The Effect of Barium on [ 3 H]Noradrenalin Release from the Human Neuroblastoma SH‐SY5Y

Replacement of Ca 2+ with Ba 2+ in HEPES‐buffered saline stimulated [ 3 H]noradrenalin release in the human neuroblastoma clone SH‐SY5Y by up to 20% of the cell content in the absence of other secretory stimuli. The Ba 2+ ‐evoked release was inhibited by 85% by 3 μM tetrodotoxin and 95% by 5 μM nifedipine. Ba 2+ also increased the potency of K + ‐evoked release of [ 3 H]noradrenalin, as maximal release was observed with 60 mM K + compared with the 100 mM K + necessary to achieve maximal release in the presence of Ca 2+ . In contrast, replacing Ca 2+ with Ba 2+ had little effect on carbachol‐ and bradykinin‐evoked release of [ 3 H]noradrenalin. No evidence was obtained from studies on changes in [Ca 2+ ] i (in response to 100 pM carbachol) using fura‐2 that Ba 2+ could enter intracellular stores in SH‐SY5Y cells.

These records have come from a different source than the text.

(** Every verdict is a type whose core the packet holds after the padding. *)
Lemma determine_total expected :
  exists t pad, determinePacketTypeAndPadding w packet expected = Some (t, pad) /\
    ((t = 0 /\ pad = 0) \/ (is_type t /\ pad = padding_of w t /\ covers pad (size_of t))).
Proof.
  unfold determinePacketTypeAndPadding.
  destruct (_ || _); [by eexists _, _; split; [|left]|].
  assert (exists v, (if (expected =? MessageUnknownType) || (expected =? MessageTransportType)
    then transport_block w packet expected else Some (Continue None)) = Some v /\ match v with
    | Return t pad => (t = 4 /\ pad = p_transport w /\ covers pad 32) \/ (t = 0 /\ pad = 0)
    | Continue (Some pad) => pad = p_transport w /\ covers pad 32
    | Continue None => True end) as (v & -> & Hv)
    by (destruct (_ || _); [apply transport_block_total | by eexists]).
  red_bind. destruct v as [t pad|m].
  { exists t, pad. split; [done|]. destruct Hv as [(-> & -> & ?)|[-> ->]]; [right; split; [unfold is_type; lia|done] | by left]. }
  destruct (classifier_mask_total 4) as (h & -> & _). red_bind.
  destruct (handshake_block_total expected MessageInitiationType (p_init w) (h_init w) MessageInitiationSize (le_uint h)) as (r1 & -> & H1); [by_eval|].
  red_bind. destruct r1 as [[t pad]|]; [destruct H1 as (-> & -> & ?); by eexists _, _; split; [|right]|].
  destruct (handshake_block_total expected MessageResponseType (p_response w) (h_response w) MessageResponseSize (le_uint h)) as (r2 & -> & H2); [by_eval|].
  red_bind. destruct r2 as [[t pad]|]; [destruct H2 as (-> & -> & ?); by eexists _, _; split; [|right]|].
  destruct (handshake_block_total expected MessageCookieReplyType (p_cookie w) (h_cookie w) MessageCookieReplySize (le_uint h)) as (r3 & -> & H3); [by_eval|].
  red_bind. destruct r3 as [[t pad]|]; [destruct H3 as (-> & -> & ?); by eexists _, _; split; [|right]|].
  destruct m as [pad|]; [|by eexists _, _; split; [|left]].
  destruct Hv as [-> Hc]. eexists _, _. split; [done|]. by right.
Qed.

Whole‐cell patch‐clamp studies showed that Ba 2+ depolarizes SH‐SY5Y cells as well as enhancing inward Ca 2+ channel currents and shifting their voltage dependence to more negative values. These results are discussed in terms of the hypothesis that Ba 2+ blocks K + channels, leading to depolarization followed by opening of voltage‐sensitive Na + channels. This in turn opens voltage‐sensitive L‐type Ca 2+ channels, which are coupled to the release of [ 3 H]noradrenalin in SH‐SY5Y cells.